Column: If Android is so hot, why Are Samsung, HTC, and Motorola Struggling?
Back in 2010, I coined, somewhat prematurely, the phrase "The Great Smartphone Bear Market."
The idea was that the smartphone market was growing at an extraordinary rate, but nobody was really making any money, aside from Apple. Subsequently, from a device perspective, the industry has been a mixed bag overall, with some companies like Qualcomm and ARM Holdings, generating huge returns on the component side.
But the smartphone bear is rearing its ugly head in 2013, as it seems like it's just getting harder and harder to make money producing smartphones, despite enormous growth within the category.
So let's take a step back and look at the big picture, which in this case would be operating systems.
Since 2009, the major story in the industry has been how rapidly devices powered by Google's Android operating system have taken market share from the ecosystems of Apple, BlackBerry, Microsoft, and Nokia.

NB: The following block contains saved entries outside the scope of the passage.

(** What a call that returns has gone through. *)
Lemma compute_schema_body_Ok (rec : computation) (registry : Registry)
    (qs : QueryStringManager) (schema_cls : SchemaClass) (default_kwargs : Kwargs)
    (include : option (list string)) (kw : Kwargs) (s : Schema) :
  compute_schema_body rec registry qs schema_cls default_kwargs include = (kw, Ok s) →
  forallb (accepts schema_cls) (default [] include) = true
  ∧ ∃ only filed declared,
      sparse_fieldsets schema_cls qs (get_only default_kwargs) = Ok only
      ∧ kw = constructor_kwargs default_kwargs include only
      ∧ s = mkSchema schema_cls kw declared
      ∧ (∀ field,
           filed !! field
           = if decide (field ∈ map first_segment (default [] include))
             then Some (remainders field (default [] include))
             else None)
      ∧ compound_documents rec registry kw filed
          (related_paths (get_only default_kwargs))
          (related_paths (get_exclude default_kwargs))
          (default [] include) (_declared_fields schema_cls)
        = Ok declared.
Proof.
  intros Hrun.
  destruct (forallb (accepts schema_cls) (default [] include)) eqn:Hacc.
  - split; [done|].
    destruct (compute_schema_body_accepted rec registry qs schema_cls default_kwargs
                include Hacc) as (filed & Hfiled & Hbody).
    rewrite Hbody in Hrun.
    destruct (sparse_fieldsets schema_cls qs (get_only default_kwargs)) as [only|];
      [|done].
    simpl in Hrun. injection Hrun as <- Hrun.
    destruct (compound_documents rec _ _ _ _ _ _ _) as [declared|] eqn:Hloop;
      simpl in Hrun; [|done].
    injection Hrun as <-. by exists only, filed, declared.
  - destruct (compute_schema_body_rejected rec registry qs schema_cls default_kwargs
                include Hacc) as (kw' & msg & Hbody).
    congruence.
Qed.
(** C10: [check] returns the failure count of the last file of the resolved
    list only.  The count is 0, 1 or 2: one for each of the two exit
    statuses of that file that is not 0.  For an empty list it is 0. *)
Theorem check_returns_last_file_count
    (E : env) (paths : option (list string)) (s : state) :
  let pl := mypylint E in
  let pc := mypycodestyle (registry s) in
  let n := List.length (spawned s) in
  fst (check E paths s)
    = Ret (last_file_failures E pl pc n (resolve E paths))
  /\ (0 <= last_file_failures E pl pc n (resolve E paths) <= 2)%Z
  /\ last_file_failures E pl pc n [] = 0%Z
  /\ forall before last,
       last_file_failures E pl pc n (before ++ [last])
       = ((if (call E (n + 2 * List.length before)
                 (pl ++ " " ++ last) =? 0)%Z then 0 else 1)
          + (if (call E (S (n + 2 * List.length before))
                   (pc ++ " " ++ last) =? 0)%Z then 0 else 1))%Z.
Proof.
  intros pl pc n. repeat split.
  - destruct (check_run E paths s) as [out ->]. reflexivity.
  - unfold last_file_failures. destruct (rev (resolve E paths)); [lia|].
    apply failures_range.
  - unfold last_file_failures. destruct (rev (resolve E paths)); [lia|].
    apply failures_range.
  - intros before last.
    now rewrite last_file_failures_snoc, failures_unfold.
Qed.

Lemma remove_key_present (k : string) (s : state) (reg' : dict) :
  pop k (registry s) = Some reg' ->
  remove_key k s
  = (Ret tt,
     printed (with_registry s reg')
       [("Removing key:" ++ k ++ " from PEP ignore list" ++ PyStr.nl)
        ++ PyStr.nl]).
Proof.
  intros Hpop. unfold remove_key. rewrite bind_get_registry, Hpop.
  reflexivity.
Qed.

(** C9: the style-check command [check] runs on each file is
    [pycodestyle --ignore=<keys> --statistics], where [<keys>] is the keys
    of the registry at that moment joined by commas; in particular, once a
    key has been popped from the registry it is no longer in the value. *)
Theorem pycodestyle_command_ignores_registry_keys
    (E : env) (paths : option (list string)) (s : state) :
  spawned (snd (check E paths s))
  = List.app (spawned s)
      (loop_cmds (mypylint E)
         ("pycodestyle --ignore=" ++ PyStr.join "," (keys (registry s))
          ++ " --statistics ")
         (resolve E paths))
  /\ forall k reg',
       pop k (registry s) = Some reg' ->
       spawned (snd (bind (remove_key k) (fun _ => check E paths) s))
       = List.app (spawned s)
           (loop_cmds (mypylint E)
              ("pycodestyle --ignore=" ++ PyStr.join "," (keys reg')
               ++ " --statistics ")
              (resolve E paths)).
Proof.
  split.
  - destruct (check_run E paths s) as [out ->]. reflexivity.
  - intros k reg' Hpop. unfold bind.
    rewrite (remove_key_present k s reg' Hpop).
    match goal with
    | |- context [check E paths ?s1] =>
        destruct (check_run E paths s1) as [out ->]
    end.
    reflexivity.
Qed.

Lemma pycodestyle_command_witness :
  spawned (snd (bind (remove_key "E501")
                  (fun _ => check first_pylint_fails (Some ["a.py"]))
                  initial))
  = ["pylint3  a.py";
     "pycodestyle --ignore=E121,E122,E123,E125,E126,E127,E128,E302,W391"
     ++ " --statistics  a.py"].
Proof.
  exact (proj2 (pycodestyle_command_ignores_registry_keys
                  first_pylint_fails (Some ["a.py"]) initial)
           "E501" _ eq_refl).
Defined.

(** C1 (the code at the failing input): pylint exits with status 1 on
    [a.py], every other child exits with 0, one failure was counted in
    total, and yet the run over [a.py], [b.py] exits with code 0. *)
Theorem exit_zero_despite_failed_file :
  let run := main first_pylint_fails
               (parse_args false false ["a.py"; "b.py"]) initial in
  fst run = Exit 0
  /\ fst (check first_pylint_fails (Some ["a.py"; "b.py"]) initial) = Ret 0%Z
  /\ spawned (snd run)
     = ["pylint3  a.py";
        "pycodestyle --ignore=E121,E122,E123,E125,E126,E127,E128,E302,E501,W391"
        ++ " --statistics  a.py";
        "pylint3  b.py";
        "pycodestyle --ignore=E121,E122,E123,E125,E126,E127,E128,E302,E501,W391"
        ++ " --statistics  b.py"]
  /\ exit_statuses first_pylint_fails (spawned (snd run)) = [1; 0; 0; 0]%Z
  /\ total_failures first_pylint_fails (mypylint first_pylint_fails)
       (mypycodestyle IGNORE_PEP) 0 ["a.py"; "b.py"] = 1%Z.
Proof.
  vm_compute. repeat split; reflexivity.
Qed.

(** C2 (the code at the failing input): of the six children of a run over
    three files exactly one, pycodestyle on the second file, exits with a
    status other than 0, and the result of [check] is 0, not 1. *)
Theorem single_failure_not_reported :
  let run := check middle_pycodestyle_fails
               (Some ["a.py"; "b.py"; "c.py"]) initial in
  fst run = Ret 0%Z
  /\ resolve middle_pycodestyle_fails (Some ["a.py"; "b.py"; "c.py"])
     = ["a.py"; "b.py"; "c.py"]
  /\ exit_statuses middle_pycodestyle_fails (spawned (snd run))
     = [0; 0; 0; 2; 0; 0]%Z
  /\ nth 3 (spawned (snd run)) ""
     = "pycodestyle --ignore=E121,E122,E123,E125,E126,E127,E128,E302,E501,W391"
       ++ " --statistics  b.py".
Proof.
  vm_compute. repeat split; reflexivity.
Qed.

(** ** Listing, sanity check and the command line *)

Lemma bind_assoc {A B C} (m : M A) (f : A -> M B) (g : B -> M C) (s : state) :
  bind (bind m f) g s = bind m (fun x => bind (f x) g) s.
Proof.
  unfold bind. destruct (m s) as [[a|c|e] s']; reflexivity.
Qed.

Lemma bind_exits {A B} (m : M A) (k : A -> M B) (s s' : state) (c : Z) :
  m s = (Exit c, s') -> bind m k s = (Exit c, s').
Proof. intros H. unfold bind. now rewrite H. Qed.

Lemma for_each_print {A B} (f : A -> string) (l : list A) :
  forall (k : unit -> M B) (s : state),
    bind (for_each l (fun x => print (f x))) k s
    = k tt (printed s (map (fun x => f x ++ PyStr.nl) l)).
Proof.
  induction l as [|x l IH]; intros k s.
  - cbn [for_each map]. now rewrite bind_ret, printed_nil.
  - cbn [for_each map]. rewrite bind_assoc, bind_print, IH.
    now rewrite printed_printed.
Qed.

Lemma list_pep_keys_run (s : state) :
  list_pep_keys s = (Exit 0, printed s (listing (registry s))).
Proof.
  unfold list_pep_keys. rewrite bind_print, bind_get_registry.
  cbn [printed registry]. rewrite for_each_print.
  unfold sys_exit. now rewrite printed_printed.
Qed.

Lemma main_list_option
    (E : env) (remove_given : bool) (positionals : list string) (s : state) :
  main E (parse_args true remove_given positionals) s
  = (Exit 0, printed s (listing (registry s))).
Proof.
  unfold main. cbn [parse_args listpep truth].
  apply bind_exits, list_pep_keys_run.
Qed.

(** With [listpep] set in the parsed options, whatever the other options
    hold, [main] writes the listing of the registry (a heading, then one
    chunk per entry with its code and its description) and exits with
    code 0; no child process is started and the registry keeps its
    entries. *)
Theorem list_option_only_lists
    (E : env) (remove_given : bool) (positionals : list string) (s : state) :
  main E (parse_args true remove_given positionals) s
  = (Exit 0, printed s (listing (registry s)))
  /\ spawned (snd (main E (parse_args true remove_given positionals) s))
     = spawned s
  /\ registry (snd (main E (parse_args true remove_given positionals) s))
     = registry s.
Proof.
  rewrite main_list_option. repeat split.
Qed.

Lemma scan_parsed_list (argv : list cli_arg) :
  forall list_given remove_given pos extras ns,
    scan argv list_given remove_given pos extras = Parsed ns ->
    list_given = true \/ In Opt_list argv ->
    exists remove_given' positionals,
      ns = parse_args true remove_given' positionals.
Proof.
  induction argv as [|a argv IH]; intros l r pos extras ns Hscan Hlist.
  - cbn [scan] in Hscan. destruct extras; [|discriminate].
    injection Hscan as <-. destruct Hlist as [-> | []]. eauto.
  - destruct a; cbn [scan] in Hscan.
    + eapply IH; [exact Hscan | now left].
    + eapply IH; [exact Hscan|]. destruct Hlist as [H | [H | H]];
        [now left | discriminate | now right].
    + discriminate.
    + assert (Hl : l = true \/ In Opt_list argv)
        by (destruct Hlist as [H | [H | H]];
            [now left | discriminate | now right]).
      destruct pos; eapply IH; eauto.
Qed.

Lemma scan_flags (flags : list cli_arg) :
  Forall (fun a => is_flag a = true) flags ->
  forall rest l r pos,
    scan (flags ++ rest) l r pos []
    = scan rest (l || existsb is_list flags) (r || existsb is_remove flags)
        (match flags with [] => pos | _ :: _ => close pos end) [].
Proof.
  induction 1 as [|a flags Ha _ IH]; intros rest l r pos.
  - cbn. now rewrite !orb_false_r.
  - destruct a; try discriminate; cbn [app scan existsb is_list is_remove];
      rewrite IH; rewrite ?orb_false_l, ?orb_true_r, ?orb_true_l;
      destruct flags, pos; reflexivity.
Qed.

Lemma scan_paths (ps : list string) :
  forall rest l r acc,
    scan (map Path ps ++ rest) l r (Open acc) []
    = scan rest l r (Open (acc ++ ps)) [].
Proof.
  induction ps as [|p ps IH]; intros rest l r acc.
  - cbn. now rewrite app_nil_r.
  - cbn [map app scan]. now rewrite IH, <- app_assoc.
Qed.

(** The parser accepts options around one block of paths. *)
Lemma argparse_one_block (before after : list cli_arg) (ps : list string) :
  Forall (fun a => is_flag a = true) before ->
  Forall (fun a => is_flag a = true) after ->
  argparse (before ++ map Path ps ++ after)
  = Parsed (parse_args (existsb is_list (before ++ after))
              (existsb is_remove (before ++ after)) ps).
Proof.
  intros Hb Ha. unfold argparse. rewrite (scan_flags before Hb).
  cbn [orb]. rewrite !existsb_app.
  replace (match before with [] => Unseen | _ :: _ => close Unseen end)
    with Unseen by now destruct before.
  destruct ps as [|p ps].
  - cbn [map app]. rewrite <- (app_nil_r after) at 1.
    rewrite (scan_flags after Ha). cbn [scan].
    now destruct after.
  - cbn [map app scan]. rewrite scan_paths.
    rewrite <- (app_nil_r after) at 1.
    rewrite (scan_flags after Ha). cbn [scan app].
    now destruct after.
Qed.

(** C6 (as stated, refuted): two command lines with the list option on
    which nothing is listed.  With [b.py] after the option the parser has
    already matched [paths] against [a.py] and ends the run with exit code
    2; with the help option after it the help action writes the help text
    and exits. *)
Lemma list_option_does_not_always_list :
  run_main project "usage: checkpy.py [-h] [-l] [-r] [paths ...]"
    [Path "a.py"; Opt_list; Path "b.py"] initial
  = (Exit 2, initial)
  /\ run_main project "usage: checkpy.py [-h] [-l] [-r] [paths ...]"
       [Opt_list; Opt_help] initial
     = (Exit 0,
        printed initial ["usage: checkpy.py [-h] [-l] [-r] [paths ...]"]).
Proof. split; reflexivity. Qed.

(** C6 (amended): on every command line with the list option that the
    parser accepts, whatever other options and paths it holds, the run
    writes the listing of the registry (a heading, then one chunk per entry
    with its code and its description) and exits with code 0; no child
    process is started and the registry keeps its entries. *)
Theorem list_option_lists_when_parsed
    (E : env) (help_text : string) (argv : list cli_arg) (ns : Namespace)
    (s : state) :
  argparse argv = Parsed ns ->
  In Opt_list argv ->
  run_main E help_text argv s = (Exit 0, printed s (listing (registry s)))
  /\ spawned (snd (run_main E help_text argv s)) = spawned s
  /\ registry (snd (run_main E help_text argv s)) = registry s.
Proof.
  intros Hparsed Hlist. unfold run_main. rewrite Hparsed.
  destruct (scan_parsed_list argv _ _ _ _ ns Hparsed (or_intror Hlist))
    as (r & ps & ->).
  rewrite main_list_option. repeat split.
Qed.

Lemma list_option_witness :
  argparse [Opt_remove; Path "a.py"; Path "b.py"; Opt_list]
  = Parsed (parse_args true true ["a.py"; "b.py"])
  /\ run_main first_pylint_fails ""
       [Opt_remove; Path "a.py"; Path "b.py"; Opt_list] initial
     = (Exit 0, printed initial (listing IGNORE_PEP)).
Proof.
  split; [reflexivity|].
  refine (proj1 (list_option_lists_when_parsed first_pylint_fails ""
                   [Opt_remove; Path "a.py"; Path "b.py"; Opt_list]
                   (parse_args true true ["a.py"; "b.py"]) initial
                   eq_refl _)).
  cbn. tauto.
Defined.

Lemma check_sanity_run (E : env) (s : state) :
  check_sanity E s
  = if tools_found E then (Ret tt, s)
    else (Exit 1, printed s [IMPORT_ERROR_MSG E ++ PyStr.nl]).
Proof.
  unfold check_sanity, tools_found.
  destruct (find_executable E (PYLINT E)) as [p1|].
  - rewrite bind_ret.
    destruct (find_executable E "pycodestyle") as [p2|]; reflexivity.
  - destruct (find_executable E "pycodestyle"); reflexivity.
Qed.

Android only got off the ground in Q4 of 2009 when Motorola, now owned by Google, released the first Droid smartphone.
Less than four years later, Android had a whopping 79.3% share of the global smartphone market in Q2 of 2013, according to IDC.
To put that in perspective, when the Droid launched, the top three industry names -- Nokia, BlackBerry (then under the Research In Motion name), and Apple -- had a combined market share of just 73.8%!
So Android is big, really big, and it's even finding its way into new markets like digital cameras.